Ausländischen Fischern war dies egal. Sie hielten sich nicht an die ungeschriebenen Gesetze des Fischens für den Eigenverbrauch und fischten den Ozean systematisch leer. Dies hat katastrophale Folgen für die Vezo. Denn sie sind nicht nur Fischer und damit wirtschaftlich in ihrer Lebensgrundlage bedroht. Das Leben auf und vom Meer bildet seit Jahrhunderten das Rückgrat der Existenz dieses Volkes. Seine kulturelle Identität ist eng mit dem Meer verbunden. Denn den Vezo dient das Meer sowohl als Schule, Kirche, Friedhof, wie auch als Apotheke und Lebensmittelladen.

Fraglich ist, wie lange sie dieses traditionelle Leben noch führen können. Die Überfischung ist dabei nur eines ihrer Probleme. Auch wird ihnen immer häufiger der Zugang zu Küsten und Stränden versperrt, die von Hotels und Restaurants beansprucht werden, um ausländische Urlauber anzulocken. Für diese Touristikindustrie sind die Vezo nur noch als exotischer Werbeträger interessant. Dass ihr traditioneller Lebensraum durch den ungezügelten Ausbau des Tourismus zerstört wird, interessiert niemanden.

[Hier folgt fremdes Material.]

(** * gcloud/utils/cmdb.py: concurrent paginated CMDB requests

    A shallow embedding of [batch_request], [get_business_host_topo],
    [get_business_host] and [get_notify_receivers], and the properties
    their specification states about them.

    Python values are an inductive type, dictionaries with string keys are
    finite maps, and the effects of the module (remote calls, log lines,
    exceptions, the one loop that may spin forever) live in a small
    state-and-outcome monad. *)

From Stdlib Require Import ZArith String Ascii Lia OrderedTypeEx.
From stdpp Require Import gmap strings list fin_maps sorting.

Set Warnings "-register-all".
Open Scope string_scope.
Open Scope Z_scope.
Open Scope list_scope.

(** ** Python values *)

(** The values the module handles. Floats do not occur in the module and
    are left out; dictionaries carry string keys only (keyword arguments
    and JSON objects), and their iteration order is that of the finite
    map, not the insertion order. *)
Inductive pyval : Type :=
| PNone
| PBool (b : bool)
| PInt (z : Z)
| PStr (s : string)
| PList (l : list pyval)
| PDict (d : gmap string pyval).

Inductive exn : Type :=
| TypeError
| KeyError
| IndexError
| AttributeError
| ValueError
| OtherError (what : string).

(** What running a piece of Python gives: a value, a raised exception,
    or no answer at all. *)
Inductive outcome (A : Type) : Type :=
| Ok (a : A)
| Raise (e : exn)
| Diverge.
Arguments Ok {A} a.
Arguments Raise {A} e.
Arguments Diverge {A}.

Definition obind {A C} (o : outcome A) (k : A → outcome C) : outcome C :=
  match o with
  | Ok a => k a
  | Raise e => Raise e
  | Diverge => Diverge
  end.

Fixpoint omapM {A C} (f : A → outcome C) (l : list A) : outcome (list C) :=
  match l with
  | [] => Ok []
  | x :: rest =>
      obind (f x) (λ y, obind (omapM f rest) (λ ys, Ok (y :: ys)))
  end.

(** [bool(x)] *)
Definition truthy (v : pyval) : bool :=
  match v with
  | PNone => false
  | PBool b => b
  | PInt z => negb (z =? 0)
  | PStr s => negb (String.eqb s "")
  | PList l => match l with [] => false | _ => true end
  | PDict d => match map_to_list d with [] => false | _ => true end
  end.
(* ------------------------------------------------------------------ *)
(** *** Further properties of the extractors *)

(** X4. The attempt on the AliExpress mobile API never throws.  It yields
    a record only when there is a product id and the API record has a
    title; without a product id it leaves the world as it was (no request is
    sent), and after a failed or title-less attempt the world is the one the
    API call left. *)
Theorem aliTryAPI_total : forall (productId : value) (w : World),
  exists o w',
    aliTryAPI productId w = (inr o, w') /\
    match o with
    | Some r =>
        truthy productId = true /\
        scrapeAliExpressAPI productId w = (inr r, w') /\
        truthy (prop r "title") = true
    | None =>
        (truthy productId = false /\ w' = w) \/
        (truthy productId = true /\
         w' = snd (scrapeAliExpressAPI productId w))
    end.
Proof.
  intros productId w. unfold aliTryAPI.
  destruct (truthy productId) eqn:T.
  - unfold tryCatch, bind.
    destruct (scrapeAliExpressAPI productId w) as [[e | apiData] w1] eqn:A.
    + exists None, w1. split; [reflexivity |]. right. auto.
    + destruct (truthy apiData && truthy (prop apiData "title")) eqn:C.
      * exists (Some apiData), w1. split; [reflexivity |].
        apply andb_true_iff in C as [_ C]. auto.
      * exists None, w1. split; [reflexivity |]. right. auto.
  - exists None, w. split; [reflexivity |]. left. auto.
Qed.

Lemma aliTryAPI_some_title productId w r w' :
  aliTryAPI productId w = (inr (Some r), w') ->
  truthy (prop r "title") = true.
Proof.
  unfold aliTryAPI. destruct (truthy productId).
  - unfold tryCatch, bind.
    destruct (scrapeAliExpressAPI productId w) as [[e | apiData] w1].
    + unfold ret, Ok. discriminate.
    + destruct (truthy apiData && truthy (prop apiData "title")) eqn:C;
        unfold ret, Ok; intro H; [| discriminate H].
      apply andb_true_iff in C as [_ C]. congruence.
  - unfold ret, Ok. discriminate.
Qed.

Lemma orElse_truthy_r a b : truthy b = true -> truthy (a ||| b) = true.
Proof.
  intro T. unfold orElse. destruct (truthy a) eqn:A; assumption.
Qed.

(** X5. A record returned by the AliExpress extractor always has a truthy
    title: the API record is used only when it has one, and the page record
    takes "Product" when the page yields none. *)
Theorem scrapeAliExpress_title : forall (url : string) (w w' : World) (r : value),
  scrapeAliExpress url w = (inr r, w') ->
  truthy (prop r "title") = true.
Proof.
  intros url w w' r H. unfold scrapeAliExpress in H.
  apply bind_inr in H as (early & w1 & E & H).
  destruct early as [record |].
  - apply ret_inr in H as (-> & ->).
    eapply aliTryAPI_some_title. exact E.
  - run H. subst r. apply orElse_truthy_r. reflexivity.
Qed.

Lemma pushUnique_extends images x :
  exists more, pushUnique images x = images ++ more.
Proof.
  unfold pushUnique. destruct (arrIncludes images x).
  - exists []. rewrite app_nil_r. reflexivity.
  - exists [x]. reflexivity.
Qed.

Lemma amazonThumbnails_extends imgs : forall images out,
  amazonThumbnails imgs images = inr out ->
  exists more, out = images ++ more.
Proof.
  induction imgs as [| img rest IH]; simpl; intros images out H.
  - inversion H; subst. exists []. rewrite app_nil_r. reflexivity.
  - destruct (truthy _).
    + apply bindR_inr in H as (s & _ & H).
      apply IH in H as (more & ->).
      destruct (pushUnique_extends images (VStr (re_replace sizeSuffix s ".")))
        as (m1 & ->).
      exists (m1 ++ more). rewrite app_assoc. reflexivity.
    + apply IH. assumption.
Qed.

Einige Vezo versuchen deshalb eine wirtschaftliche Neuorientierung und arbeiten als Fremdenführer oder bieten ihre gute Kenntnis des Meeres an, um Touristen einzigartige Einblicke in den Reichtum der Korallenriffe zu geben. Staatliche Stellen und Entwicklungshelfer bemühen sich um einen regelmäßigen Schulbesuch der Vezo-Kinder, um ihnen neue Perspektiven für eine Ausbildung in anderen Berufsfeldern als im Fischfang zu verschaffen. Doch für ihre traditionelle Kultur und Identität würde die endgültige Abkehr vom Leben auf und vom Meer den Untergang bedeuten.